Elle descendit nourrir les tortues, trouva la plus grosse, Carapate, qui cherchait la
chaleur dans un creux du béton juste devant la porte et déposa sous son nez quelques feuilles de laitue. Elle avait vu cette belle femelle essayer de creuser quelques trous depuis le début de la
semaine à la recherche du meilleur endroit pour pondre : il fallait qu’elle prenne des forces.
Elle avait cherché en vain les trois autres gros spécimens.
Puis, elle fit passer quelques fanes d’une botte de radis au travers les mailles du
grillage de l’enclos des petites. Seul Surf se rua sur les feuilles. Elle lui sourit. Un instant, elle crut qu’il lui rendait son sourire. Il sourit tout le temps, Surf, quand elle
vient.
Et puis le repas, les yeux dans l’assiette, le nez dans la
ratatouille.
Et puis la sieste. La grosse sieste. Pour elle. Pas pour lui : ne rien faire est
tellement culpabilisant.
Elle ne dormit pas vraiment. Lu et dormi. Dormi et lu. Avec devant elle le tas de
repassage pas sage qui lui faisait de l’œil, un œil de reproche : Tu viens ? Je t’attends depuis ce matin !
Entre lui et les poèmes d’Egon Schiele dénichés vendredi tout à fait par hasard, le
choix n’était pas cornélien.
A quinze heures trente, elle attaqua l’Annapurna. Par la face nord. Evidemment c’est
réfrigérant même si ça brûle.
Les T shirts. Trente.
Les chemises. Une douzaine.
Les pantalons, les shorts, le linge de lit, de table, de
toilette.
Dans ses oreilles roulait la rocaille d’Arno. Puis celle de Tom. Waits. The Part
You Throw Away.¹
Le téléphone sonna. Elle dit Allo, plusieurs fois.
Personne ne répondit.
Elle aurait eu envie que ce soit M.
M. a quatre vingt six ans. Elle aime M. Elle aime M. de toutes ses forces. Elles ont
les mêmes initiales.
Elle inventa que c’était M., que M. avait besoin d’elle.
Elle sortit, vite, juste un peu recoiffée.
Elle gara la voiture soigneusement.
La tour était haute. Elle le savait. Mais c’était la première fois qu’elle y montait,
qu’elle montait au dernier étage. Le dix neuvième.
C’était beau là-haut. Elle s’en doutait. M. aurait adoré.

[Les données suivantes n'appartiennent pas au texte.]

(** * Brain coder: interpreter, scoring, search primitives and results store

    A shallow embedding of the parts of the repository that its natural
    language specification makes claims about:

    - [bf.py]: [buildbracemap] and [evaluate];
    - [code_tasks.py]: [clipped_linear] and [MultiIOTaskManager];
    - [utils.py]: [MaxUniquePriorityQueue] and [RouletteWheel];
    - [results_lib.py]: [Results.read_all];
    - [ga_lib.py]: [crossover].

    Conventions.  Python integers are [Z] where they can be negative and
    [nat] where they are positions or counters.  Python floats are idealised
    as rationals [Q]: no claim below depends on rounding.  Python exceptions
    are values of the [outcome] type. *)

From Stdlib Require Import Ascii String QArith Lqa.
From stdpp Require Import gmap strings list.

Open Scope nat_scope.

(** ** Outcomes: results, exceptions, and exhausted fuel *)

Inductive exn : Type :=
  | IndexError
  | KeyError
  | ValueError
  | RuntimeError
  | AssertionError
  | ZeroDivisionError.

(** [NoFuel] is not a Python outcome: it marks a loop of the model that was
    given too few iterations to reach the point where the Python loop ends. *)
Inductive outcome (A : Type) : Type :=
  | Ok (a : A)
  | Raise (e : exn)
  | NoFuel.

Arguments Ok {A} a.
Arguments Raise {A} e.
Arguments NoFuel {A}.

Definition obind {A B} (f : A → outcome B) (x : outcome A) : outcome B :=
  match x with
  | Ok a => f a
  | Raise e => Raise e
  | NoFuel => NoFuel
  end.

#[global] Instance outcome_ret : MRet outcome := fun A a => Ok a.
#[global] Instance outcome_bind : MBind outcome := fun A B f x => obind f x.

(** [l[i]] for a non-negative index. *)
Definition getitem {A} (l : list A) (i : nat) : outcome A :=
  match l !! i with
  | Some x => Ok x
  | None => Raise IndexError
  end.

(** [l[i] = x] for a non-negative index. *)
Definition setitem {A} (l : list A) (i : nat) (x : A) : outcome (list A) :=
  if decide (i < length l) then Ok (<[i:=x]> l) else Raise IndexError.

(** * bf.py *)

Module bf.

Inductive Status : Type := SUCCESS | TIMEOUT | STEP_LIMIT | SYNTAX_ERROR.

#[global] Instance Status_eq_dec : EqDecision Status.
Proof. solve_decision. Defined.

(** The value of [Status.X], a Python string. *)
Definition Status_str (s : Status) : string :=
  match s with
  | SUCCESS => "success"
  | TIMEOUT => "timeout"
  | STEP_LIMIT => "step-limit"
  | SYNTAX_ERROR => "syntax-error"
  end.

Definition CHARS : list ascii :=
  [">"; "<"; "+"; "-"; "["; "]"; "."; ","]%char.

(** ** buildbracemap *)

(** The scan state: [bracestack] (kept top first: Python appends and pops at
    the end of its list), [bracemap] and [correct_syntax]. *)
Record scan_state : Type := ScanState {
  bracestack : list nat;
  bracemap : gmap nat nat;
  correct_syntax : bool
}.

(** One iteration of [for position, command in enumerate(code)]. *)
Definition scan_step (position : nat) (command : ascii) (s : scan_state)
    : scan_state :=
  let s :=
    if (command =? "[")%char
    then ScanState (position :: bracestack s) (bracemap s) (correct_syntax s)
    else s in
  if (command =? "]")%char then
    match bracestack s with
    | [] => ScanState [] (<[position := position]> (bracemap s)) false
    | start :: rest =>
        ScanState rest
          (<[position := start]> (<[start := position]> (bracemap s)))
          (correct_syntax s)
    end
  else s.

Fixpoint scan (position : nat) (code : list ascii) (s : scan_state)
    : scan_state :=
  match code with
  | [] => s
  | command :: rest => scan (S position) rest (scan_step position command s)
  end.

(** [if bracestack: for pos in bracestack: ...], bottom of the stack first. *)
Definition close_unmatched (s : scan_state) : gmap nat nat * bool :=
  match bracestack s with
  | [] => (bracemap s, correct_syntax s)
  | _ :: _ =>
      (foldl (fun m pos => <[pos := pos]> m) (bracemap s)
             (reverse (bracestack s)),
       false)
  end.

Definition buildbracemap (code : list ascii) : gmap nat nat * bool :=
  close_unmatched (scan 0 code (ScanState [] ∅ true)).

(** ** evaluate *)

Record ExecutionSnapshot : Type := Snapshot {
  snap_codeptr : nat;
  snap_codechar : option ascii;   (* [None] stands for the empty string *)
  snap_memptr : nat;
  snap_memval : Z;
  snap_memory : list Z;
  snap_next_input : Z;
  snap_output_buffer : list Z
}.

(** [EvalResult] without its [time] field. *)
Record EvalResult : Type := MkEvalResult {
  output : list Z;
  success : bool;
  failure_reason : Status;
  steps : nat;
  memory : option (list Z);
  program_trace : option (list ExecutionSnapshot)
}.

(** The local variables of [evaluate] that its loop updates.  [input_iter]
    is what the [LookAheadIterator] has not handed out yet. *)
Record Machine : Type := MkMachine {
  codeptr : nat;
  cellptr : nat;
  cells : list Z;
  input_iter : list Z;
  output_buffer : list Z;
  m_steps : nat;
  m_trace : option (list ExecutionSnapshot)
}.

Definition null_value : Z := 0.

(** [input_iter.peek(null_value)] *)
Definition peek (it : list Z) : Z :=
  match it with
  | [] => null_value
  | x :: _ => x
  end.

(** [next(input_iter, null_value)] *)
Definition next (it : list Z) : Z * list Z :=
  match it with
  | [] => (null_value, [])
  | x :: rest => (x, rest)
  end.

Section Evaluate.

Variable code : list ascii.
Variable bmap : gmap nat nat.
Variable base : Z.
(** [timeout] in seconds, [None] to disable. *)
Variable timeout : option Q.
Variable max_steps : option Z.
(** The wall clock: [clock 0] is [start_time] and [clock k] is what
    [time.time()] returns when the loop reads it with [steps = k]. *)
Variable clock : nat → Q.

Definition snapshot (command : option ascii) (m : Machine)
    : outcome ExecutionSnapshot :=
  memval ← getitem (cells m) (cellptr m);
  Ok (Snapshot (codeptr m) command (cellptr m) memval (cells m)
        (peek (input_iter m)) (output_buffer m)).

(** [if debug: program_trace.append(ExecutionSnapshot(...))] *)
Definition record_snapshot (command : option ascii) (m : Machine)
    : outcome Machine :=
  match m_trace m with
  | None => Ok m
  | Some tr =>
      s ← snapshot command m;
      Ok (MkMachine (codeptr m) (cellptr m) (cells m) (input_iter m)
            (output_buffer m) (m_steps m) (Some (tr ++ [s])))
  end.

Definition op_right (command : ascii) (m : Machine) : outcome Machine :=
  if (command =? ">")%char then
    let cellptr' := cellptr m + 1 in
    let cells' :=
      if decide (cellptr' = length (cells m))
      then cells m ++ [null_value] else cells m in
    Ok (MkMachine (codeptr m) cellptr' cells' (input_iter m)
          (output_buffer m) (m_steps m) (m_trace m))
  else Ok m.

Definition op_left (command : ascii) (m : Machine) : outcome Machine :=
  if (command =? "<")%char then
    Ok (MkMachine (codeptr m)
          (if decide (cellptr m ≤ 0) then 0 else cellptr m - 1)
          (cells m) (input_iter m) (output_buffer m) (m_steps m) (m_trace m))
  else Ok m.

Definition set_cell (m : Machine) (v : Z) : outcome Machine :=
  cells' ← setitem (cells m) (cellptr m) v;
  Ok (MkMachine (codeptr m) (cellptr m) cells' (input_iter m)
        (output_buffer m) (m_steps m) (m_trace m)).

Definition op_plus (command : ascii) (m : Machine) : outcome Machine :=
  if (command =? "+")%char then
    c ← getitem (cells m) (cellptr m);
    set_cell m (if decide (c < base - 1)%Z then (c + 1)%Z else 0%Z)
  else Ok m.

Definition op_minus (command : ascii) (m : Machine) : outcome Machine :=
  if (command =? "-")%char then
    c ← getitem (cells m) (cellptr m);
    set_cell m (if decide (c > 0)%Z then (c - 1)%Z else (base - 1)%Z)
  else Ok m.

Definition jump (m : Machine) : outcome Machine :=
  match bmap !! codeptr m with
  | Some target =>
      Ok (MkMachine target (cellptr m) (cells m) (input_iter m)
            (output_buffer m) (m_steps m) (m_trace m))
  | None => Raise KeyError
  end.

Definition op_open (command : ascii) (m : Machine) : outcome Machine :=
  if (command =? "[")%char then
    c ← getitem (cells m) (cellptr m);
    if decide (c = 0%Z) then jump m else Ok m
  else Ok m.

Definition op_close (command : ascii) (m : Machine) : outcome Machine :=
  if (command =? "]")%char then
    c ← getitem (cells m) (cellptr m);
    if decide (c ≠ 0%Z) then jump m else Ok m
  else Ok m.

Definition op_write (command : ascii) (m : Machine) : outcome Machine :=
  if (command =? ".")%char then
    c ← getitem (cells m) (cellptr m);
    Ok (MkMachine (codeptr m) (cellptr m) (cells m) (input_iter m)
          (output_buffer m ++ [c]) (m_steps m) (m_trace m))
  else Ok m.

Definition op_read (command : ascii) (m : Machine) : outcome Machine :=
  if (command =? ",")%char then
    let '(v, rest) := next (input_iter m) in
    cells' ← setitem (cells m) (cellptr m) v;
    Ok (MkMachine (codeptr m) (cellptr m) cells' rest
          (output_buffer m) (m_steps m) (m_trace m))
  else Ok m.

(** [codeptr += 1; steps += 1] *)
Definition advance (m : Machine) : Machine :=
  MkMachine (codeptr m + 1) (cellptr m) (cells m) (input_iter m)
    (output_buffer m) (m_steps m + 1) (m_trace m).

(** The loop body up to and including [steps += 1]. *)
Definition loop_body (m : Machine) : outcome Machine :=
  command ← getitem code (codeptr m);
  m ← record_snapshot (Some command) m;
  m ← op_right command m;
  m ← op_left command m;
  m ← op_plus command m;
  m ← op_minus command m;
  m ← op_open command m;
  m ← op_close command m;
  m ← op_write command m;
  m ← op_read command m;
  Ok (advance m).

(** [time.time() - start_time > timeout] *)
Definition timed_out (m : Machine) : bool :=
  match timeout with
  | None => false
  | Some t => negb (Qle_bool (clock (m_steps m) - clock 0) t)
  end.

(** [steps >= max_steps] *)
Definition step_limit_hit (m : Machine) : bool :=
  match max_steps with
  | None => false
  | Some n => bool_decide (Z.of_nat (m_steps m) >= n)%Z
  end.

(** The two [break]s at the end of the loop body, in the order of the
    source. *)
Definition stop_check (m : Machine) : option Status :=
  if timed_out m then Some TIMEOUT
  else if step_limit_hit m then Some STEP_LIMIT
  else None.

Mais M.n’était pas là. Elle était chez sa plus jeune fille, à
Paris.
En fait elle était contente que M. ne soit pas là. Il faut être seule
parfois.
Elle voyait toute la ville s’étaler, jusqu’à la mer, et la mer jusqu’à la brume de
l’autre côté.
Sa vie n’était que de ville et de souvenirs mouillés.
Même si on était en juin.
Cet envol fut le sien.
¹ Tom WAITS – Blood Money – 2002
Copyright © Arthémisia – juillet 10
Ce texte a été écrit dans le but de participer à un concours de nouvelles. Le thème du concours
était : « Et si tout recommençait… ? »
Je n’ai pas envoyé ma nouvelle dans les délais bien qu’elle fut écrite depuis belle lurette.
Ca s’appelle faire les choses à moitié.